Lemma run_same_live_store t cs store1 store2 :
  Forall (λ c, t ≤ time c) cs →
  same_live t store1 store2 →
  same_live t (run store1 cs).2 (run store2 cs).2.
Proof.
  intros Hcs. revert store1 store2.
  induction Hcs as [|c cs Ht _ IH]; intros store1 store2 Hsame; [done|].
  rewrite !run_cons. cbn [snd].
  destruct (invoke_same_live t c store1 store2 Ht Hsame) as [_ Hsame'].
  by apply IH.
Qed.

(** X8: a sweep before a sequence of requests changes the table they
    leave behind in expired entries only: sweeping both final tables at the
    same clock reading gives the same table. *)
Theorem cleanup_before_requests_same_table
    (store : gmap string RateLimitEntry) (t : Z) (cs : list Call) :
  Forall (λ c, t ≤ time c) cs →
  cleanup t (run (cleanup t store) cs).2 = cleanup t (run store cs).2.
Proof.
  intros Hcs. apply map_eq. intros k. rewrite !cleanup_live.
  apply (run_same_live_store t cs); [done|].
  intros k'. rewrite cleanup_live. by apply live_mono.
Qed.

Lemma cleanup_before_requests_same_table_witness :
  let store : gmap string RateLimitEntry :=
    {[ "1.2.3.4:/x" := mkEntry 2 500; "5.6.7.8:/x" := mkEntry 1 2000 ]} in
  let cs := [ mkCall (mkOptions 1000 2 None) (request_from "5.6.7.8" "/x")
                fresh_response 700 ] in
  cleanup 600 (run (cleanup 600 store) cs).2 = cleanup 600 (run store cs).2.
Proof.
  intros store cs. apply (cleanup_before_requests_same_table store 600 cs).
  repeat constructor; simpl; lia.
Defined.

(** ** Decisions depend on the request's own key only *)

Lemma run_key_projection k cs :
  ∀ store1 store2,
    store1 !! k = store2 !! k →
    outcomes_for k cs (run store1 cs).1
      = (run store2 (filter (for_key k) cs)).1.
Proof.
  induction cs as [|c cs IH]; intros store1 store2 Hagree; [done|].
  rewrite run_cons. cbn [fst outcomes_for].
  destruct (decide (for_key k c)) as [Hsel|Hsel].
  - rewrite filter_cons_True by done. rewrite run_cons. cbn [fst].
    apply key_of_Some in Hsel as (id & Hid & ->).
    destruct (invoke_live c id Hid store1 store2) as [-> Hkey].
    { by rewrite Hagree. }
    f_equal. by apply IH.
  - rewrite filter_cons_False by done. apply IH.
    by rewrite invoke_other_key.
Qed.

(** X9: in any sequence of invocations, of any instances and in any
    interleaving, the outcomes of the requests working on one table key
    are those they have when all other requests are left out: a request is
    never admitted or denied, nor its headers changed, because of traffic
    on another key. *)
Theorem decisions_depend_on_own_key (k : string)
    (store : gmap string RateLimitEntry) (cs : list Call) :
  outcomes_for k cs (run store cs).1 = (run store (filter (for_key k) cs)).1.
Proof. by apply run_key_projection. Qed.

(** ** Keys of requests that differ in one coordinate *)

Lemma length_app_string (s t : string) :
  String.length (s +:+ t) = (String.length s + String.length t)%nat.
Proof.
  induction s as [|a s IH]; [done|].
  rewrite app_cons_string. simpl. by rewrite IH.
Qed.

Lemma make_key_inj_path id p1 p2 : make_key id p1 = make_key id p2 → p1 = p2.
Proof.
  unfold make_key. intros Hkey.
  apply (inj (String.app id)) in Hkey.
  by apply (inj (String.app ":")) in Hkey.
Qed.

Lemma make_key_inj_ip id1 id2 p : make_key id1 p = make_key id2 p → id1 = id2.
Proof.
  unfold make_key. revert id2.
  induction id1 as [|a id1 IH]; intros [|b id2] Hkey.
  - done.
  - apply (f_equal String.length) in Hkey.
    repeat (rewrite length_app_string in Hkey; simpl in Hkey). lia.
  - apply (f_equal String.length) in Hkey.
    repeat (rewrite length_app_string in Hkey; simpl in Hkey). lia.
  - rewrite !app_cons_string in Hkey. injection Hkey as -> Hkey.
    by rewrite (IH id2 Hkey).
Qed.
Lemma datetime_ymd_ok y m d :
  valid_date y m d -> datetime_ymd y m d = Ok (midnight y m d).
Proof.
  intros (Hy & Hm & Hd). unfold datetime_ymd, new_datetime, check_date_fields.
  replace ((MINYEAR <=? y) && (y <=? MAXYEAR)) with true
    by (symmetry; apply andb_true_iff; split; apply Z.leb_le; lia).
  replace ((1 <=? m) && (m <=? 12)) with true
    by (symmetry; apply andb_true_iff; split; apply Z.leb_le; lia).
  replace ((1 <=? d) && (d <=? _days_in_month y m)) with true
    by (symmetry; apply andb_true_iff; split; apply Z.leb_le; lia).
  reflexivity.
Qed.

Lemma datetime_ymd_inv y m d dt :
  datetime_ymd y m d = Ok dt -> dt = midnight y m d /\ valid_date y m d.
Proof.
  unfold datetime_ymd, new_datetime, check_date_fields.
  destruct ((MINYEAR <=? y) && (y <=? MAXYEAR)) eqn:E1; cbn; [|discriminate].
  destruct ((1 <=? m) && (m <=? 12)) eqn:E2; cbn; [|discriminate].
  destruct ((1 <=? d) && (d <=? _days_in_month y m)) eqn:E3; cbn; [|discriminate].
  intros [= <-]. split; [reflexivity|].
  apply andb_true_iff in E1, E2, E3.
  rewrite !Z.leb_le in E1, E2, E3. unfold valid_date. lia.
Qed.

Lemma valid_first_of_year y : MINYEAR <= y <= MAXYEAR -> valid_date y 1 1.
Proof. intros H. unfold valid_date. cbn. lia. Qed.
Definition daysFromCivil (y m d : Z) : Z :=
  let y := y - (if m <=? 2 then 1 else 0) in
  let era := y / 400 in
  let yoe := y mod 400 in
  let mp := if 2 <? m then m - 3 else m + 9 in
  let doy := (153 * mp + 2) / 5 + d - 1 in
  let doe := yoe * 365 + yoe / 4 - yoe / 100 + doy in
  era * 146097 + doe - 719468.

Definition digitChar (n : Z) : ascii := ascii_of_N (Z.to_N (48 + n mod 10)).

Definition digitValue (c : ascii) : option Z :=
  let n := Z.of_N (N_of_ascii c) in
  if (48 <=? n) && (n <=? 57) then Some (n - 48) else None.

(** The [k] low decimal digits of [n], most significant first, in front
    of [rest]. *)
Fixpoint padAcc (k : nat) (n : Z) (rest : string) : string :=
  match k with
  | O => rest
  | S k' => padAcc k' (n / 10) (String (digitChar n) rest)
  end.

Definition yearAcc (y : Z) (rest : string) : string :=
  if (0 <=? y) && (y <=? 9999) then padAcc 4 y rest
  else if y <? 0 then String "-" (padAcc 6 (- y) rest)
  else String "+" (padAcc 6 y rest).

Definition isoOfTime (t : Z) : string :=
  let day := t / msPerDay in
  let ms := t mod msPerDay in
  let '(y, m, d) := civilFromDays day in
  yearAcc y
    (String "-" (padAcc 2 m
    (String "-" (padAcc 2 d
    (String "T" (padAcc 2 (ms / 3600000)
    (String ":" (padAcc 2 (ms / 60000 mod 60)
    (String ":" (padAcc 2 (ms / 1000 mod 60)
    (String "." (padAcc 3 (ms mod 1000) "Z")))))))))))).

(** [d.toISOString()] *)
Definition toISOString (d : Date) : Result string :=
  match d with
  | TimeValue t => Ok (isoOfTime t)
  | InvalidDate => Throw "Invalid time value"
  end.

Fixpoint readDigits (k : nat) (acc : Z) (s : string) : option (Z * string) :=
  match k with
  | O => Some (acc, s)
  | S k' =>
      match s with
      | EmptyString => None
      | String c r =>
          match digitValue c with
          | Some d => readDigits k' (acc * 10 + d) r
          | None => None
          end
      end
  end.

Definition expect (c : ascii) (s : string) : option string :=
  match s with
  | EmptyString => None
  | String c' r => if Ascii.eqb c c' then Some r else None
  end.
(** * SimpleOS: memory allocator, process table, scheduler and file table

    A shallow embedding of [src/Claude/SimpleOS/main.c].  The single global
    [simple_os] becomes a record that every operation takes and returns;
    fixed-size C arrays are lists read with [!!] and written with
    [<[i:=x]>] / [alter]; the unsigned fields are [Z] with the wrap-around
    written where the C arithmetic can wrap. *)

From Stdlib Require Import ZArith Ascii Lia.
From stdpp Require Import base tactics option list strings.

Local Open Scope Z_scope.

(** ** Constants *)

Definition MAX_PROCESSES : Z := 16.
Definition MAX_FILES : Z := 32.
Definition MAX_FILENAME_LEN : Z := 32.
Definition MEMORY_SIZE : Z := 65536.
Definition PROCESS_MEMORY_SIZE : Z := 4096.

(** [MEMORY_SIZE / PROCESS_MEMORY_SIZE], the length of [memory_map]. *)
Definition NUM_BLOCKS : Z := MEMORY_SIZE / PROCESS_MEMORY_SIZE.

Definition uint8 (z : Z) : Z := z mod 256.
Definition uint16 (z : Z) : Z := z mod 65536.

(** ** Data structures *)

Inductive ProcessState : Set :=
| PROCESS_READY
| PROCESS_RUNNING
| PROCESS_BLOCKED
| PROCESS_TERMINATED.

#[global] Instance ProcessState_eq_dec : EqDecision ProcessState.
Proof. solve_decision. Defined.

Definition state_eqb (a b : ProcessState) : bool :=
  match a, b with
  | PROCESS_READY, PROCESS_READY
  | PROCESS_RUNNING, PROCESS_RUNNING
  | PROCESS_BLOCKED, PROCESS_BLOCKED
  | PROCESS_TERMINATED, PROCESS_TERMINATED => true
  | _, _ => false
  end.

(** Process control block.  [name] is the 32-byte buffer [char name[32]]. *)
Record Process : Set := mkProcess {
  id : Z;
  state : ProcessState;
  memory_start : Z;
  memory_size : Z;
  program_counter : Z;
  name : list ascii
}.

--------

* ABOUT THIS EXERCISE *
Quote the listing above, but only from the line that shows "induction id1 as" through the line that shows "replace ((MINYEAR <=?".

* SOLUTION TO THIS PROBLEM *
  induction id1 as [|a id1 IH]; intros [|b id2] Hkey.
  - done.
  - apply (f_equal String.length) in Hkey.
    repeat (rewrite length_app_string in Hkey; simpl in Hkey). lia.
  - apply (f_equal String.length) in Hkey.
    repeat (rewrite length_app_string in Hkey; simpl in Hkey). lia.
  - rewrite !app_cons_string in Hkey. injection Hkey as -> Hkey.
    by rewrite (IH id2 Hkey).
Qed.
Lemma datetime_ymd_ok y m d :
  valid_date y m d -> datetime_ymd y m d = Ok (midnight y m d).
Proof.
  intros (Hy & Hm & Hd). unfold datetime_ymd, new_datetime, check_date_fields.
  replace ((MINYEAR <=? y) && (y <=? MAXYEAR)) with true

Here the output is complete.